Jason Campbell: It's the muscle. It is the muscle.
Jeffrey Gladden: It's the muscle.
Jason Campbell: And so, there's an old saying that the obstacles to the path create the path because if there's no obstacles, there's no path. So you make the obstacles your best friend, even if you don't like them, you're still your best friend.
Jeffrey Gladden: Well, actually you start to like them because you realize that they represent opportunity. They're really not there to hinder you. They're actually there to enhance you. And I think if you go through life that way, your stress levels go down dramatically, which ultimately is good for your health, so.
Jason Campbell: And we could even take that a step further, because we'll say, okay, you have germs. Let's just say, germs and disease, all types of disease, trying to penetrate you, trying to get into your system. And so we can first say, oh, germs and disease are bad and I'm good. Okay. That's one viewpoint.

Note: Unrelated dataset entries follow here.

Lemma X12_lookup_success_witness :
  let r := {| row_s := "1f"; row_v := "2a" |} in
  let B := (multiplier sample_digest * 42 + g ^ 0x5ac3 mod N) mod N in
  events (lookup_callback (multiplier sample_digest) 2 (VString "alice")
            sample_random None [r] initial_session)
  = [ConsoleLog "s(user salt)" [VBigInt 31; VBigInt 42];
     WsSend (JObject [("serial", JNumber 3);
                      ("data", JObject [("s", JString "1f");
                                        ("B", JString (BigInt_toString16 B))])]);
     ConsoleLog "b(secret ephemeral values)" [VBigInt 0x5ac3; VBigInt B]]
  /\ BigInt_0x (BigInt_toString16 B) = Normal B.
Proof.
  intros r B.
  destruct (X12_lookup_success sample_digest (multiplier sample_digest)
              sample_digest_length (multiplier_is_k sample_digest sample_digest_length)
              initial_session 2 (VString "alice") sample_random r [] 31 42
              eq_refl eq_refl) as (E & _ & _ & Hround).
  split; [rewrite E; reflexivity | exact Hround].
Defined.

Lemma X13_lookup_never_closes_witness :
  let r := lookup_callback 7 2 (VString "alice") sample_random None
             [{| row_s := "1f"; row_v := "zz" |}] initial_session in
  outcome r = Throw SyntaxError
  /\ existsb is_close (events r) = false
  /\ existsb is_send (events r) = false.
Proof.
  intros r.
  destruct (X13_lookup_never_closes 7 initial_session 2 (VString "alice")
              sample_random [{| row_s := "1f"; row_v := "zz" |}])
    as (Hclose & Hsend).
  split; [reflexivity|]. split; [exact Hclose|].
  apply Hsend. discriminate.
Defined.



(** * The registration route *)

Lemma truthy_spec (field : option json) :
  truthy field = false
  <-> field = None \/ field = Some JNull \/ field = Some (JBool false)
      \/ field = Some (JString EmptyString) \/ field = Some (JNumber 0).
Proof.
  destruct field as [[|b|z|s|items|fields]|]; simpl.
  - split; auto.
  - destruct b; split; auto; try discriminate.
    intros [E|[E|[E|[E|E]]]]; discriminate.
  - destruct (Z.eqb_spec z 0) as [->|Hz]; simpl; split; auto 6; try discriminate.
    intros [E|[E|[E|[E|E]]]]; try discriminate. injection E as ->. contradiction.
  - destruct s; split; auto 6; try discriminate.
    intros [E|[E|[E|[E|E]]]]; discriminate.
  - split; [discriminate|]. intros [E|[E|[E|[E|E]]]]; discriminate.
  - split; [discriminate|]. intros [E|[E|[E|[E|E]]]]; discriminate.
  - split; auto.
Qed.

(** X15.  [/register] answers 400 and leaves the store alone exactly when
    one of [I], [s], [v] is missing, [null], [false], the empty string or
    the number 0; in every other case it answers nothing yet and hands the
    three fields, unchanged and in this order, to a single [insert]. *)
Theorem X15_register_validation (body : gmap string json) :
  let rejected key :=
    body !! key = None \/ body !! key = Some JNull
    \/ body !! key = Some (JBool false)
    \/ body !! key = Some (JString EmptyString)
    \/ body !! key = Some (JNumber 0) in
  (rejected "I" \/ rejected "s" \/ rejected "v" ->
   register body = [ResSend 400 "Failed to get I, s and v"])
  /\ (~ (rejected "I" \/ rejected "s" \/ rejected "v") ->
      register body
      = [RouteLog "REGISTER";
         DbRun "insert into users(I, s, v) values (?, ?, ?)"
           [body !! "I"; body !! "s"; body !! "v"]]).
Proof.
  cbv zeta. unfold register. cbv zeta.
  pose proof (truthy_spec (body !! "I")) as HI.
  pose proof (truthy_spec (body !! "s")) as Hs.
  pose proof (truthy_spec (body !! "v")) as Hv.
  split.
  - intros [H|[H|H]]; [apply HI in H | apply Hs in H | apply Hv in H];
      rewrite H; simpl; rewrite ?orb_true_r; reflexivity.
  - intros Hrej.
    destruct (truthy (body !! "I")) eqn:EI;
      [|exfalso; apply Hrej; left; now apply HI].
    destruct (truthy (body !! "s")) eqn:Es;
      [|exfalso; apply Hrej; right; left; now apply Hs].
    destruct (truthy (body !! "v")) eqn:Ev;
      [|exfalso; apply Hrej; right; right; now apply Hv].
    reflexivity.
Qed.

Lemma X15_register_validation_witness :
  register (<["I" := JString "alice"]> (<["s" := JString "1f"]> ∅))
  = [ResSend 400 "Failed to get I, s and v"]
  /\ register (<["I" := JString "alice"]>
                (<["s" := JString "1f"]> (<["v" := JNull]> ∅)))
     = [ResSend 400 "Failed to get I, s and v"]
  /\ register (<["I" := JString "alice"]>
                (<["s" := JString "1f"]> (<["v" := JBool true]> ∅)))
     = [RouteLog "REGISTER";
        DbRun "insert into users(I, s, v) values (?, ?, ?)"
          [Some (JString "alice"); Some (JString "1f"); Some (JBool true)]].
Proof.
  destruct (X15_register_validation
              (<["I" := JString "alice"]> (<["s" := JString "1f"]> ∅)))
    as (Hmissing & _).
  destruct (X15_register_validation
              (<["I" := JString "alice"]>
                 (<["s" := JString "1f"]> (<["v" := JNull]> ∅))))
    as (Hnull & _).
  destruct (X15_register_validation
              (<["I" := JString "alice"]>
                 (<["s" := JString "1f"]> (<["v" := JBool true]> ∅))))
    as (_ & Haccepted).
  split; [|split].
  - apply Hmissing. right. right. left. vm_compute. reflexivity.
  - apply Hnull. right. right. right. left. vm_compute. reflexivity.
  - rewrite Haccepted.
    + rewrite lookup_insert_eq.
      rewrite lookup_insert_ne, lookup_insert_eq by discriminate.
      rewrite !lookup_insert_ne, lookup_insert_eq by discriminate.
      reflexivity.
    + rewrite lookup_insert_eq.
      rewrite lookup_insert_ne, lookup_insert_eq by discriminate.
      rewrite !lookup_insert_ne, lookup_insert_eq by discriminate.
      intros [H|[H|H]]; destruct H as [H|[H|[H|[H|H]]]]; discriminate H.
Defined.

(** X16.  [/register] does not check that [s] and [v] are hexadecimal: a
    request with non-empty strings is always handed to the store, and if
    [BigInt] rejects its [v], the callback of every later login whose
    lookup returns that record throws a [SyntaxError] without having
    called [ws.send] or [ws.close]. *)
Theorem X16_register_accepts_what_login_rejects (body : gmap string json)
    (I s v : string) (e : exn) :
  body !! "I" = Some (JString I) -> body !! "s" = Some (JString s) ->
  body !! "v" = Some (JString v) ->
  I <> EmptyString -> s <> EmptyString -> v <> EmptyString ->
  BigInt_0x v = Throw e ->
  register body
  = [RouteLog "REGISTER";
     DbRun "insert into users(I, s, v) values (?, ?, ?)"
       [Some (JString I); Some (JString s); Some (JString v)]]
  /\ forall k tag who random more st,
       let r := lookup_callback k tag who random None
                  ({| row_s := s; row_v := v |} :: more) st in
       outcome r = Throw SyntaxError
       /\ existsb is_send (events r) = false
       /\ existsb is_close (events r) = false.
Proof.
  intros HI Hs Hv HIne Hsne Hvne Hthrow. split.
  - unfold register. rewrite HI, Hs, Hv. cbv zeta.
    destruct I; [contradiction|]. destruct s; [contradiction|].
    destruct v; [contradiction|]. reflexivity.
  - intros k tag who random more st. cbv zeta.
    pose proof (BigInt_0x_throws_SyntaxError v e Hthrow) as ->.
    unfold lookup_callback. step. cbn [row_s row_v].
    destruct (BigInt_0x s) as [zs|es] eqn:Es; step.
    + rewrite Hthrow. step. repeat split.
    + rewrite (BigInt_0x_throws_SyntaxError s es Es). repeat split.
Qed.

Lemma X16_register_accepts_what_login_rejects_witness :
  let body : gmap string json :=
    <["I" := JString "bob"]> (<["s" := JString "1f"]> (<["v" := JString "secret"]> ∅)) in
  register body
  = [RouteLog "REGISTER";
     DbRun "insert into users(I, s, v) values (?, ?, ?)"
       [Some (JString "bob"); Some (JString "1f"); Some (JString "secret")]]
  /\ outcome (lookup_callback 7 2 (VString "bob") sample_random None
                [{| row_s := "1f"; row_v := "secret" |}] initial_session)
     = Throw SyntaxError.
Proof.
  intros body.
  destruct (X16_register_accepts_what_login_rejects body "bob" "1f" "secret"
              SyntaxError) as (Hreg & Hlogin);
    [vm_compute; reflexivity | vm_compute; reflexivity | vm_compute; reflexivity
    | discriminate | discriminate | discriminate | vm_compute; reflexivity | ].
  split; [exact Hreg|].
  apply (Hlogin 7 2 (VString "bob") sample_random [] initial_session).
Defined.

(** * A whole login *)

Section HandshakeFacts.

Variable sha256 : string -> list Byte.byte.
Variable k : Z.

Hypothesis sha256_length : forall text, length (sha256 text) = 32%nat.
Hypothesis k_loaded : hash sha256 [VBigInt N; VBigInt g] = Normal k.

Local Abbreviation H args := (be_uint (sha256 (join ":" args))).

Lemma run_cons (st : session) (i : input) (rest : list input) :
  run sha256 k st (i :: rest)
  = (fst (run sha256 k (state (deliver sha256 k i st)) rest),
     (events (deliver sha256 k i st)
      ++ snd (run sha256 k (state (deliver sha256 k i st)) rest))%list).
Proof.
  simpl. now destruct (run sha256 k (state (deliver sha256 k i st)) rest).
Qed.
(** * boost-node: the graph-store facade, embedded and verified

    A shallow embedding of the Python sources

      - [neo4j_connection.py]  (property converter, scoped session,
        [Neo4jConnection] operations),
      - [routers/neo4j_router.py]  (the [/neo4j/...] endpoints),
      - [main.py]  (the [/api/...] endpoints),

    followed by the properties of the query/response mapping layer.

    Python dictionaries used as plain maps (property maps) are [gmap]s;
    the [nodes] dictionary of [get_graph], whose insertion order becomes
    the order of the returned list, is an insertion-ordered association
    list.  Exceptions are an explicit [result] type; the store and the
    session bookkeeping are threaded through a small state-and-error
    monad. *)

From Stdlib Require Import ZArith String Ascii List DecimalString.
From stdpp Require Import base option gmap strings list fin_maps.

Local Open Scope Z_scope.
Local Open Scope string_scope.
Local Open Scope list_scope.

(** ** Store-native values *)

(** [neo4j.time.DateTime]: calendar fields, nanosecond of second and an
    optional UTC offset in seconds. *)
Record DateTime := mkDateTime {
  dt_year : Z;
  dt_month : Z;
  dt_day : Z;
  dt_hour : Z;
  dt_minute : Z;
  dt_second : Z;
  dt_nanosecond : Z;
  dt_utc_offset : option Z
}.

(** The values a property (or a query parameter) can hold.  A float is
    its binary64 bit pattern.  [VDate], [VTime] and [VDuration] are the
    other temporal classes of [neo4j.time]; none of them is an instance of
    [DateTime]. *)
#[warnings="-register-all"]
Inductive value : Type :=
| VBool (b : bool)
| VInt (z : Z)
| VFloat (bits : Z)
| VStr (s : string)
| VBytes (bs : list Z)
| VDateTime (d : DateTime)
| VDate (ordinal : Z)
| VTime (nanos_of_day : Z)
| VDuration (months days seconds nanoseconds : Z)
| VList (items : list value).

(** [isinstance(value, DateTime)] *)
Definition is_DateTime (v : value) : bool :=
  match v with
  | VDateTime _ => true
  | _ => false
  end.

(** ** neo4j_connection.py: the property converter *)

Section Converter.

(** [value.to_native().isoformat()], the driver's and the standard
    library's rendering of a [DateTime] as an ISO-8601 string. *)
Variable isoformat : DateTime -> string.

(** [[
    def convert_neo4j_to_python(value):
        if isinstance(value, DateTime):
            return value.to_native().isoformat()
        return value
    ]] *)
Definition convert_neo4j_to_python (v : value) : value :=
  match v with
  | VDateTime d => VStr (isoformat d)
  | _ => v
  end.

(** [[
    def convert_properties(props):
        return {k: convert_neo4j_to_python(v) for k, v in props.items()}
    ]] *)
Definition convert_properties (props : gmap string value) : gmap string value :=
  convert_neo4j_to_python <$> props.

End Converter.

(** ** Graph entities and result records *)

(** [neo4j.graph.Node]: [node.id], [node.labels], and the property map
    that [dict(node)] yields. *)
Record Node := mkNode {
  node_id : Z;
  node_labels : list string;
  node_properties : gmap string value
}.

(** [neo4j.graph.Relationship]: [rel.id], [rel.type], [rel.start_node.id],
    [rel.end_node.id] and the property map that [dict(rel)] yields. *)
Record Relationship := mkRelationship {
  rel_id : Z;
  rel_type : string;
  rel_start_node_id : Z;
  rel_end_node_id : Z;
  rel_properties : gmap string value
}.

(** A field of a result record, for the queries this program issues: the
    null of an unmatched [OPTIONAL MATCH], a node, a relationship, or the
    string of [RETURN 'Connected!' AS message]. *)
Inductive rvalue : Type :=
| RNull
| RNode (n : Node)
| RRel (r : Relationship)
| RStr (s : string).

(** [neo4j.Record]: the returned fields under their keys, in [RETURN]
    order. *)
Definition Record_ : Type := list (string * rvalue).

(** A bound query parameter. *)
Inductive param : Type :=
| PNone
| PInt (z : Z)
| PStr (s : string)
| PProps (props : gmap string value).

Definition Params : Type := list (string * param).

(** ** Exceptions *)

Inductive exn : Type :=
| HTTPException (status_code : Z) (detail : string)
| ServiceUnavailable (msg : string)
| Neo4jError (msg : string)
| KeyError (key : string)
| IndexError
| AttributeError (attr : string)
| TypeError (msg : string).

Inductive result (A : Type) : Type :=
| Ok (a : A)
| Raise (e : exn).
Arguments Ok {A} a.
Arguments Raise {A} e.

Definition rbind {A B} (r : result A) (k : A -> result B) : result B :=
  match r with
  | Ok a => k a
  | Raise e => Raise e
  end.

Declare Scope result_scope.
Delimit Scope result_scope with result.
Notation "x <- r ;; k" := (rbind r (fun x => k))
  (at level 100, r at next level, right associativity) : result_scope.

(** ** Python object protocol on record fields *)

(** Truth value of a record field under [if x:].  [None] is false and a
    string is true when non-empty.  [neo4j.graph.Entity], the base class of
    [Node] and [Relationship], is a [Mapping] over the entity's properties:
    it defines [__len__] and no [__bool__], so Python's truth test on an
    entity is [len(entity) != 0], the entity has at least one property. *)
Definition truthy (v : rvalue) : bool :=
  match v with
  | RNull => false
  | RNode n => negb (Nat.eqb (size (node_properties n)) 0)
  | RRel r => negb (Nat.eqb (size (rel_properties r)) 0)
  | RStr s => negb (String.eqb s EmptyString)
  end.

(** [record[key]] *)
Fixpoint record_getitem (rec : Record_) (key : string) : result rvalue :=
  match rec with
  | [] => Raise (KeyError key)
  | (k, v) :: rest => if String.eqb k key then Ok v else record_getitem rest key
  end.

(** [x.id] *)
Definition attr_id (v : rvalue) : result Z :=
  match v with
  | RNode n => Ok (node_id n)
  | RRel r => Ok (rel_id r)
  | _ => Raise (AttributeError "id")
  end.

(** [list(x.labels)] *)
Definition attr_labels (v : rvalue) : result (list string) :=
  match v with
  | RNode n => Ok (node_labels n)
  | _ => Raise (AttributeError "labels")
  end.

(** [x.type] *)
Definition attr_type (v : rvalue) : result string :=
  match v with
  | RRel r => Ok (rel_type r)
  | _ => Raise (AttributeError "type")
  end.

(** [x.start_node.id] and [x.end_node.id] *)
Definition attr_start_node_id (v : rvalue) : result Z :=
  match v with
  | RRel r => Ok (rel_start_node_id r)
  | _ => Raise (AttributeError "start_node")
  end.

Definition attr_end_node_id (v : rvalue) : result Z :=
  match v with
  | RRel r => Ok (rel_end_node_id r)
  | _ => Raise (AttributeError "end_node")
  end.

(** [dict(x)] *)
Definition dict_of (v : rvalue) : result (gmap string value) :=
  match v with
  | RNode n => Ok (node_properties n)
  | RRel r => Ok (rel_properties r)
  | RNull => Raise (TypeError "'NoneType' object is not iterable")
  | RStr _ => Raise (TypeError "dictionary update sequence element")
  end.

(** [result.single()]: [None] when the result has no record, else the
    (first) record. *)
Definition single (records : list Record_) : option Record_ :=
  match records with
  | [] => None
  | rec :: _ => Some rec
  end.

(** [record[key]] on the outcome of [result.single()]. *)
Definition record_getitem_opt (record : option Record_) (key : string)
  : result rvalue :=
  match record with
  | Some rec => record_getitem rec key
  | None => Raise (TypeError "'NoneType' object is not subscriptable")
  end.

(** [str(n)] for an integer. *)
Definition str_int (z : Z) : string := NilZero.string_of_int (Z.to_int z).

(** ** The driver: sessions, the store, and the monad of handlers *)

Definition Session : Type := nat.

(** What the program does to the driver, in order. *)
Inductive event : Type :=
| EOpen (s : Session)                                   (* driver.session() *)
| ERun (s : Session) (query : string) (params : Params) (* session.run(...) *)
| EClose (s : Session).                                 (* session.close() *)

Definition World : Type := list event.

(** The statements sent to the store so far. *)
Fixpoint queries (w : World) : list (string * Params) :=
  match w with
  | [] => []
  | ERun _ q p :: w' => (q, p) :: queries w'
  | _ :: w' => queries w'
  end.

(** The number of sessions handed out so far names the next one. *)
Fixpoint sessions_opened (w : World) : nat :=
  match w with
  | [] => O
  | EOpen _ :: w' => S (sessions_opened w')
  | _ :: w' => sessions_opened w'
  end.

(** Whether session [s] is open after the events of [w]: the last
    [EOpen s] or [EClose s] decides. *)
Definition session_step (s : Session) (open : bool) (e : event) : bool :=
  match e with
  | EOpen s' => if Nat.eqb s' s then true else open
  | EClose s' => if Nat.eqb s' s then false else open
  | ERun _ _ _ => open
  end.

Definition session_open (s : Session) (w : World) : bool :=
  fold_left (session_step s) w false.

(** A computation that may raise and that acts on the driver. *)
Definition M (A : Type) : Type := World -> result A * World.

Definition ret {A} (a : A) : M A := fun w => (Ok a, w).
Definition raise {A} (e : exn) : M A := fun w => (Raise e, w).
Definition lift {A} (r : result A) : M A := fun w => (r, w).

Definition bind {A B} (m : M A) (k : A -> M B) : M B :=
  fun w =>
    match m w with
    | (Ok a, w') => k a w'
    | (Raise e, w') => (Raise e, w')
    end.

(** [try: m  except Exception as e: handler(e)] *)
Definition try_except {A} (m : M A) (handler : exn -> M A) : M A :=
  fun w =>
    match m w with
    | (Ok a, w') => (Ok a, w')
    | (Raise e, w') => handler e w'
    end.

(** [try: m  finally: cleanup], for a cleanup that does not raise: the
    cleanup runs whether [m] returns or raises, and the outcome of [m]
    stands. *)
Definition try_finally {A} (m : M A) (cleanup : World -> World) : M A :=
  fun w =>
    match m w with
    | (r, w') => (r, cleanup w')
    end.

Declare Scope world_scope.
Delimit Scope world_scope with world.
Notation "x <- m ;; k" := (bind m (fun x => k))
  (at level 100, m at next level, right associativity) : world_scope.

(** The status line of the response FastAPI sends for a handler's outcome:
    200 for a returned body, the status of a raised [HTTPException], and
    500 for any other exception that escapes the handler. *)
Definition http_status {A} (r : result A) : Z :=
  match r with
  | Ok _ => 200
  | Raise (HTTPException status _) => status
  | Raise _ => 500
  end.

Section Driver.

(** The store's answer to a statement, given the statements it has
    already executed: the records of the result, or the exception the
    driver raises ([ServiceUnavailable] when the store cannot be reached,
    a [Neo4jError] when the store rejects the statement). *)
Variable store : list (string * Params) -> string -> Params -> result (list Record_).

(** [driver.session()]: sessions are created lazily, without talking to
    the store. *)
Definition driver_session : M Session :=
  fun w => (Ok (sessions_opened w), w ++ [EOpen (sessions_opened w)]).

(** [session.run(query, **params)], with the records of the result
    already fetched. *)
Definition session_run (s : Session) (query : string) (params : Params)
  : M (list Record_) :=
  fun w => (store (queries w) query params, w ++ [ERun s query params]).
(** ** Listing subscriptions with one filter *)

(** X18: with a non-zero id as the only filter, the listing holds exactly the
    stored rows of that channel, respectively of that student. *)
Theorem get_subscriptions_single_filter :
  forall (db : Session) (n skip limit : Z),
    n <> 0 ->
    (exists l,
       get_subscriptions (Some n) None skip limit db = (Return (PySubscriptions l), db)
       /\ forall row, In row l <-> In row (subscriptions db) /\ channel_id row = n)
    /\ (exists l,
          get_subscriptions None (Some n) skip limit db = (Return (PySubscriptions l), db)
          /\ forall row, In row l <-> In row (subscriptions db) /\ student_id row = n).
Proof.
  intros db n skip limit Hn. split.
  - eexists. split; [apply get_subscriptions_channel_only; exact Hn|].
    intros row. now rewrite filter_In, Z.eqb_eq.
  - eexists. split; [apply get_subscriptions_student_only; exact Hn|].
    intros row. now rewrite filter_In, Z.eqb_eq.
Qed.

Lemma get_subscriptions_single_filter_witness :
  (exists l,
     get_subscriptions (Some 1) None 0 100 campus_subscribed
       = (Return (PySubscriptions l), campus_subscribed)
     /\ forall row, In row l <-> In row (subscriptions campus_subscribed)
                                 /\ channel_id row = 1)
  /\ (exists l,
        get_subscriptions None (Some 1) 0 100 campus_subscribed
          = (Return (PySubscriptions l), campus_subscribed)
        /\ forall row, In row l <-> In row (subscriptions campus_subscribed)
                                    /\ student_id row = 1).
Proof.
  apply (get_subscriptions_single_filter campus_subscribed 1 0 100). lia.
Defined.

(** ** Which reference is reported missing *)

(** X19: in create-subscription the channel is looked up before the student:
    for a matching caller and a pair without a stored row, a missing channel
    is reported as such whether or not the student is stored, and a missing
    student is reported only when the channel is stored. *)
Theorem subscribe_missing_reference_detail :
  forall (db : Session) (subscription : SubscriptionCreate)
         (current_student : StudentJWT),
    jwt_student_id current_student = sub_student_id subscription ->
    (forall row, In row (subscriptions db) ->
       ~ (channel_id row = sub_channel_id subscription
          /\ student_id row = sub_student_id subscription)) ->
    ((forall ch, In ch (channels db) -> channel_pk ch <> sub_channel_id subscription) ->
     fst (create_new_subscription subscription current_student db)
       = Raise (mkHTTPException status.HTTP_404_NOT_FOUND
                  "Channel with specified ID does not exist"))
    /\ (forall ch, In ch (channels db) -> channel_pk ch = sub_channel_id subscription ->
        (forall s, In s (students db) -> id s <> sub_student_id subscription) ->
        fst (create_new_subscription subscription current_student db)
          = Raise (mkHTTPException status.HTTP_404_NOT_FOUND
                     "Student with specified ID does not exist")).
Proof.
  intros db subscription current_student Hcaller Hfresh.
  unfold create_new_subscription.
  rewrite Hcaller, Z.eqb_refl, (get_sub_missing db _ _ Hfresh). simpl. split.
  - intros Hno_channel. unfold crud.get_channel.
    rewrite find_absent; [reflexivity|].
    intros ch Hch. apply Z.eqb_neq. now apply Hno_channel.
  - intros ch Hch Hpk Hno_student.
    pose proof (get_channel_present db ch Hch) as Hfound. rewrite Hpk in Hfound.
    rewrite Hfound, (get_student_missing db _ Hno_student). reflexivity.
Qed.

But then if we look at it, we say, okay, germs and disease, you exist. I exist. We all exist from universal viewpoint. And you trying to get inside of me forces me to have an immune system. The fact that I have an immune system makes me exist. So, in a funny spiritual sort of way you, disease germs, make me exist.
So in that way, then the word I like to use is peaceful coexistence. So you can exist. I can exist. But you can't exist in here. Oh no, there's no vacancy. That's why we want a good immune system. We call it the way to field. So it is like your border patrol here. You got to keep them out, but there's not a war. That's not a war on disease. It peacefully coexists. You just exist over there. And I exist over here and we actually can be best friends.